Work required -> Exact reproduction of all the data is needed.

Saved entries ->
--------------------------------------------------

Lemma getScoreMember_cell o r e t : range_ok r -> in_u64 (fst e) -> in_range r e ->
  getScoreMember (scored_key o e) (GetValueBytes o []) (cell_interval r) false t =
  Ret (inr (mkNumber true (EncodeFloatUint (fst e)) 0, snd e)) t.
Proof.
  destruct e as [s m]. unfold in_range. cbn [fst snd]. intros Hr Hs Hin.
  unfold getScoreMember, scored_key. cbn [fst snd].
  assert ((len (GetValueBytes o (score_key s m)) <? len (GetValueBytes o []) + 8 + 1) = false) as ->.
  { rewrite !len_GetValueBytes, len_score_key. pose proof (len_nonneg m).
    change (len (@nil Init.Byte.byte)) with 0. apply Z.ltb_ge. lia. }
  rewrite <- Nat.add_assoc, !drop_value_key. change (drop 1 (score_key s m)) with (EncodeFloat s ++ m).
  change (drop (8 + 1) (score_key s m)) with (drop 8 (EncodeFloat s ++ m)).
  rewrite (drop_app_length' (EncodeFloat s) m 8) by by rewrite length_EncodeFloat.
  assert (decode_number (mkNumber true 0 0) (EncodeFloat s ++ m) t = Ret (mkNumber true (EncodeFloatUint s) 0) t) as Hd.
  { unfold decode_number, Number_Decode. cbn [IsInt]. rewrite len_app. unfold len at 1. rewrite length_EncodeFloat.
    pose proof (len_nonneg m). destruct (Z.ltb_spec (Z.of_nat 8 + len m) 8); [lia|].
    rewrite (take_app_length' (EncodeFloat s) m 8) by by rewrite length_EncodeFloat.
    unfold EncodeFloat. rewrite be_get_put, Z.mod_small by by apply EncodeFloatUint_range. done. }
  unfold bind. change (IsInt (iv_min (cell_interval r))) with true. rewrite Hd.
  unfold cell_interval, Number_Compare. cbn [iv_min iv_max iv_includeMin iv_includeMax IsInt Uint64 negb andb].
  destruct (Z.ltb_spec (EncodeFloatUint s) (Min r)); [lia|].
  destruct (Z.gtb_spec (EncodeFloatUint s) (Max r)); [lia|].
  destruct (EncodeFloatUint s >? Min r), (EncodeFloatUint s <? Max r); reflexivity.
Qed.

Lemma cell_listing o r limit zlimit t start end_ v L count st :
  range_ok r -> Forall (fun e => in_u64 (fst e) /\ in_range r e) L ->
  (forall e, e ∈ L -> bytes_ltb (scored_key o e) start || bytes_leb end_ (scored_key o e) = false) ->
  0 < limit -> 0 <= count -> count + len L < limit -> 0 <= cl_count st -> cl_cnt st + len L < zlimit ->
  exists st', List_on start end_ limit
      (score_callback (GetValueBytes o []) (cell_interval r) (mkRange 0 zlimit true false 0))
      ((fun e => (scored_key o e, v e)) <$> L) count st t = Ret (st', None) t /\
    cl_items st' = cl_items st ++ concat (cell_items <$> L).
Proof.
  intros Hr. revert count st. induction L as [|e L IH]; intros count st Hall Hin Hlim Hc Hlen Hcount Hcnt.
  { exists st. split; [done|]. by rewrite app_nil_r. }
  apply Forall_cons in Hall as [[Hs Hw] Hall]. rewrite len_cons in Hlen, Hcnt. pose proof (len_nonneg L) as HL.
  cbn [fmap list_fmap List_on]. rewrite (Hin e) by by left.
  unfold bind at 1. unfold score_callback at 1. unfold bind at 1. cbn [zo_reversed zo_offset zo_withScores zo_limit].
  rewrite getScoreMember_cell by done. cbv beta iota zeta.
  change (i64 (0 + 1)) with 1. destruct (Z.ltb_spec (cl_count st + 1) 1); [lia|].
  unfold ret at 1. destruct (Z.gtb_spec limit 0); [|lia].
  destruct (Z.ltb_spec (cl_cnt st + 1) zlimit); [|lia]. cbn [negb andb].
  destruct (Z.geb_spec (count + 1) limit); [lia|]. set (st1 := {| cl_items := _; cl_count := _; cl_cnt := _ |}).
  destruct (IH (count + 1) st1) as (st'&E&Hi); unfold st1 in *; cbn [cl_cnt cl_count cl_items] in *; try lia; try done.
  { intros x Hx. apply Hin. by right. }
  exists st'. split; [exact E|]. rewrite Hi. cbn [concat app]. by rewrite <- app_assoc.
Qed.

--------------------------------------------------

Written reply ->
Lemma getScoreMember_cell o r e t : range_ok r -> in_u64 (fst e) -> in_range r e ->
  getScoreMember (scored_key o e) (GetValueBytes o []) (cell_interval r) false t =
  Ret (inr (mkNumber true (EncodeFloatUint (fst e)) 0, snd e)) t.
Proof.
  destruct e as [s m]. unfold in_range. cbn [fst snd]. intros Hr Hs Hin.
  unfold getScoreMember, scored_key. cbn [fst snd].
  assert ((len (GetValueBytes o (score_key s m)) <? len (GetValueBytes o []) + 8 + 1) = false) as ->.
  { rewrite !len_GetValueBytes, len_score_key. pose proof (len_nonneg m).
    change (len (@nil Init.Byte.byte)) with 0. apply Z.ltb_ge. lia. }
  rewrite <- Nat.add_assoc, !drop_value_key. change (drop 1 (score_key s m)) with (EncodeFloat s ++ m).
  change (drop (8 + 1) (score_key s m)) with (drop 8 (EncodeFloat s ++ m)).
  rewrite (drop_app_length' (EncodeFloat s) m 8) by by rewrite length_EncodeFloat.
  assert (decode_number (mkNumber true 0 0) (EncodeFloat s ++ m) t = Ret (mkNumber true (EncodeFloatUint s) 0) t) as Hd.
  { unfold decode_number, Number_Decode. cbn [IsInt]. rewrite len_app. unfold len at 1. rewrite length_EncodeFloat.
    pose proof (len_nonneg m). destruct (Z.ltb_spec (Z.of_nat 8 + len m) 8); [lia|].
    rewrite (take_app_length' (EncodeFloat s) m 8) by by rewrite length_EncodeFloat.
    unfold EncodeFloat. rewrite be_get_put, Z.mod_small by by apply EncodeFloatUint_range. done. }
  unfold bind. change (IsInt (iv_min (cell_interval r))) with true. rewrite Hd.
  unfold cell_interval, Number_Compare. cbn [iv_min iv_max iv_includeMin iv_includeMax IsInt Uint64 negb andb].
  destruct (Z.ltb_spec (EncodeFloatUint s) (Min r)); [lia|].
  destruct (Z.gtb_spec (EncodeFloatUint s) (Max r)); [lia|].
  destruct (EncodeFloatUint s >? Min r), (EncodeFloatUint s <? Max r); reflexivity.
Qed.

Lemma cell_listing o r limit zlimit t start end_ v L count st :
  range_ok r -> Forall (fun e => in_u64 (fst e) /\ in_range r e) L ->
  (forall e, e ∈ L -> bytes_ltb (scored_key o e) start || bytes_leb end_ (scored_key o e) = false) ->
  0 < limit -> 0 <= count -> count + len L < limit -> 0 <= cl_count st -> cl_cnt st + len L < zlimit ->
  exists st', List_on start end_ limit
      (score_callback (GetValueBytes o []) (cell_interval r) (mkRange 0 zlimit true false 0))
      ((fun e => (scored_key o e, v e)) <$> L) count st t = Ret (st', None) t /\
    cl_items st' = cl_items st ++ concat (cell_items <$> L).
Proof.
  intros Hr. revert count st. induction L as [|e L IH]; intros count st Hall Hin Hlim Hc Hlen Hcount Hcnt.
  { exists st. split; [done|]. by rewrite app_nil_r. }
  apply Forall_cons in Hall as [[Hs Hw] Hall]. rewrite len_cons in Hlen, Hcnt. pose proof (len_nonneg L) as HL.
  cbn [fmap list_fmap List_on]. rewrite (Hin e) by by left.
  unfold bind at 1. unfold score_callback at 1. unfold bind at 1. cbn [zo_reversed zo_offset zo_withScores zo_limit].
  rewrite getScoreMember_cell by done. cbv beta iota zeta.
  change (i64 (0 + 1)) with 1. destruct (Z.ltb_spec (cl_count st + 1) 1); [lia|].
  unfold ret at 1. destruct (Z.gtb_spec limit 0); [|lia].
  destruct (Z.ltb_spec (cl_cnt st + 1) zlimit); [|lia]. cbn [negb andb].
  destruct (Z.geb_spec (count + 1) limit); [lia|]. set (st1 := {| cl_items := _; cl_count := _; cl_cnt := _ |}).
  destruct (IH (count + 1) st1) as (st'&E&Hi); unfold st1 in *; cbn [cl_cnt cl_count cl_items] in *; try lia; try done.
  { intros x Hx. apply Hin. by right. }
  exists st'. split; [exact E|]. rewrite Hi. cbn [concat app]. by rewrite <- app_assoc.
Qed.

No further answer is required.